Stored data
--------------------------------------------------
(** The byte is a line feed: the line is returned. *)
Lemma scan_test_lf :
  uchar c = 0x0A ->
  exists e, scan_test need rl (Z.of_nat (I + length q)) c (port buf1) = Ok (inr e) /\
    scan_post need rl f n (q ++ c :: r) e.
Proof.
  intros Hc. destruct buf1_spec as (Hl1 & Hq1 & Hd1 & _).
  unfold scan_test. subst port V. cbn [uiReadLineIdx uiReadLineValidSize ucReadLineBuf fd isnormal].
  rewrite Hc. change (negb (10 =? 10)) with false. cbv iota zeta. rewrite !u32_small by lia.
  replace (Z.of_nat (I + length q) + 1 - Z.of_nat I) with (Z.of_nat (length q + 1)) by lia.
  rewrite slice_front by lia. cbn [mbind result_bind]. rewrite Hq1. eexists. split; [reflexivity|]. unfold scan_post.
  rewrite first_line_None_app by done. cbn [first_line]. rewrite Hc. change (10 =? 10) with true.
  replace (Z.of_nat (length q + 1)) with (Z.of_nat (length (q ++ [c])))
    by (rewrite length_app; simpl; lia).
  destruct r as [|c' r']; simpl length in *; zdec;
    eexists; (split; [reflexivity|]); (split; [unfold line_inv; cbn; lia|]); (split; [|done]);
    unfold pending; cbn -[take drop]; [done|].
  replace (Z.to_nat (Z.of_nat (I + length q) + 1)) with (I + (length q + 1))%nat by lia.
  rewrite Hd1. apply (take_app_length' (c' :: r')). simpl. lia.
Qed.

(** The last valid byte is not a line feed: the pass ends without a line. *)
Lemma scan_test_last :
  uchar c <> 0x0A -> r = [] ->
  exists e, scan_test need rl (Z.of_nat (I + length q)) c (port buf1) = Ok (inr e) /\
    scan_post need rl f n (q ++ c :: r) e.
Proof.
  intros Hc Hr. destruct buf1_spec as (Hl1 & Hq1 & _ & _).
  unfold scan_test. subst port V. rewrite Hr in *. cbn [uiReadLineIdx uiReadLineValidSize ucReadLineBuf fd isnormal].
  simpl length in *. zdec. rewrite (u32_small (_ - 1)) by lia. zdec.
  replace (if 0 <? Z.of_nat I then _ else _) with (Z.of_nat (length q + 1), 0)
    by (destruct (Z.ltb_spec 0 (Z.of_nat I)); rewrite ?u32_small by lia; f_equal; lia).
  cbv iota zeta. unfold READ_LINE_BUF_SIZE. rewrite u32_small by lia.
  rewrite blit_ok by (rewrite length_replicate; lia). rewrite Hq1. cbn [mbind result_bind].
  match goal with |- context [ScanBreak ?sp] =>
    exists (if need then ScanReturn (mkLineResult UART_FALSE rl [] sp) else ScanBreak sp) end.
  split; [by destruct need|]. unfold scan_post. rewrite first_line_None_app by done.
  cbn [first_line]. zdec. eexists. split; [reflexivity|].
  unfold line_inv, pending. cbn -[take drop app replicate length].
  rewrite !length_app, length_drop, length_replicate. simpl length.
  split; [lia|]. split; [|repeat split; lia].
  rewrite drop_0. apply take_app_length'. rewrite length_app. simpl. lia.
Qed.

(** Another byte: the loop goes on with [c] in the line. *)
Lemma scan_test_next :
  uchar c <> 0x0A -> r <> [] ->
  scan_test need rl (Z.of_nat (I + length q)) c (port buf1) =
    Ok (inl (Z.of_nat (I + length (q ++ [c])), port buf1)).
Proof.
  intros Hc Hr. unfold scan_test. subst port V. cbn [uiReadLineValidSize].
  destruct r as [|c' r']; [done|]. simpl length in *. zdec. rewrite !u32_small by lia. zdec.
  rewrite length_app. simpl length. rewrite u32_small by lia. repeat f_equal. lia.
Qed.
End ScanStep.
Lemma name_loop ip nm st cams phones : forall rest pre fuel,
  holds st cams phones -> cams = pre ++ rest -> Z.of_nat (length cams) < 2 ^ 32 ->
  (length rest < fuel)%nat ->
  loopM fuel (name_step ip nm) (Z.of_nat (length pre), st) =
    Ok (match with_ip ip rest with c :: _ => (true, c_name c) | [] => (false, nm) end, st).
Proof.
  induction rest as [|c rest IH]; intros pre fuel Hh Hc Hlen Hfuel;
    (destruct fuel as [|fuel]; [simpl in *; lia|]); rewrite loopM_S; cbn [name_step];
    rewrite (holds_num _ _ _ Hh), Hc, length_app; simpl length in *.
  - zdec. done.
  - zdec. assert (cams !! length pre = Some c) as Hi by (by rewrite Hc, list_lookup_middle).
    apply (holds_lookup _ _ _ _ _ Hh) in Hi.
    rewrite (info_index_present _ _ _ _ (c_ip c) Hi) by reflexivity. cbn [mbind result_bind].
    unfold with_ip. destruct (decide (c_ip c = ip)) as [E|E].
    + rewrite filter_cons_True by done.
      rewrite (info_index_present _ _ _ _ (c_name c) Hi) by reflexivity. done.
    + rewrite filter_cons_False by done. cbn [mbind result_bind].
      rewrite Hc, length_app in Hlen. simpl in Hlen.
      rewrite u32_small by lia.
      replace (Z.of_nat (length pre) + 1) with (Z.of_nat (length (pre ++ [c])))
        by (rewrite length_app; simpl; lia).
      apply IH; [done|by rewrite Hc, <- app_assoc|rewrite Hc, length_app; simpl; lia|lia].
Qed.

Lemma StrToUint_digits s : fst (StrToUint s) = forallb is_digit s.
Proof. unfold StrToUint. by rewrite StrToUint_loop_spec. Qed.

(** The getters by index. *)
Lemma camera_getters st cams phones i c s p :
  holds st cams phones -> cams !! i = Some c ->
  GetCameraIp (Z.of_nat i) s st = Ok (negb (length (c_ip c) =? 0)%nat, c_ip c, st) /\
  GetCameraPort (Z.of_nat i) p st = Ok (StrToUint (c_port c), st) /\
  GetCameraUserName (Z.of_nat i) s st = Ok (true, c_username c, st) /\
  GetCameraPasswd (Z.of_nat i) s st = Ok (true, c_password c, st).
Proof.
  intros Hh Hc. pose proof (holds_lookup _ _ _ _ _ Hh Hc) as Hi.
  assert ((GetCameraNum st <=? Z.of_nat i) = false) as Hlt.
  { rewrite (holds_num _ _ _ Hh). apply lookup_lt_Some in Hc. apply Z.leb_gt. lia. }
  unfold GetCameraIp, GetCameraPort, GetCameraUserName, GetCameraPasswd. rewrite Hlt.
  rewrite (info_index_present _ _ _ _ (c_ip c) Hi) by reflexivity.
  rewrite (info_index_present _ _ _ _ (c_port c) Hi) by reflexivity.
  rewrite (info_index_present _ _ _ _ (c_username c) Hi) by reflexivity.
  rewrite (info_index_present _ _ _ _ (c_password c) Hi) by reflexivity.
  cbn [mbind result_bind]. split; [by destruct (c_ip c)|]. split; [|done].
  by destruct (StrToUint (c_port c)).
Qed.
--------------------------------------------------
◆ ASSIGNED TASK
Precisely reproduce the lines of the entries, beginning at the first and ending at the one containing "replace (Z.of_nat (I". Add nothing.

◆ RESULT OF THE EXERCISE
(** The byte is a line feed: the line is returned. *)
Lemma scan_test_lf :
  uchar c = 0x0A ->
  exists e, scan_test need rl (Z.of_nat (I + length q)) c (port buf1) = Ok (inr e) /\
    scan_post need rl f n (q ++ c :: r) e.
Proof.
  intros Hc. destruct buf1_spec as (Hl1 & Hq1 & Hd1 & _).
  unfold scan_test. subst port V. cbn [uiReadLineIdx uiReadLineValidSize ucReadLineBuf fd isnormal].
  rewrite Hc. change (negb (10 =? 10)) with false. cbv iota zeta. rewrite !u32_small by lia.
  replace (Z.of_nat (I + length q) + 1 - Z.of_nat I) with (Z.of_nat (length q + 1)) by lia.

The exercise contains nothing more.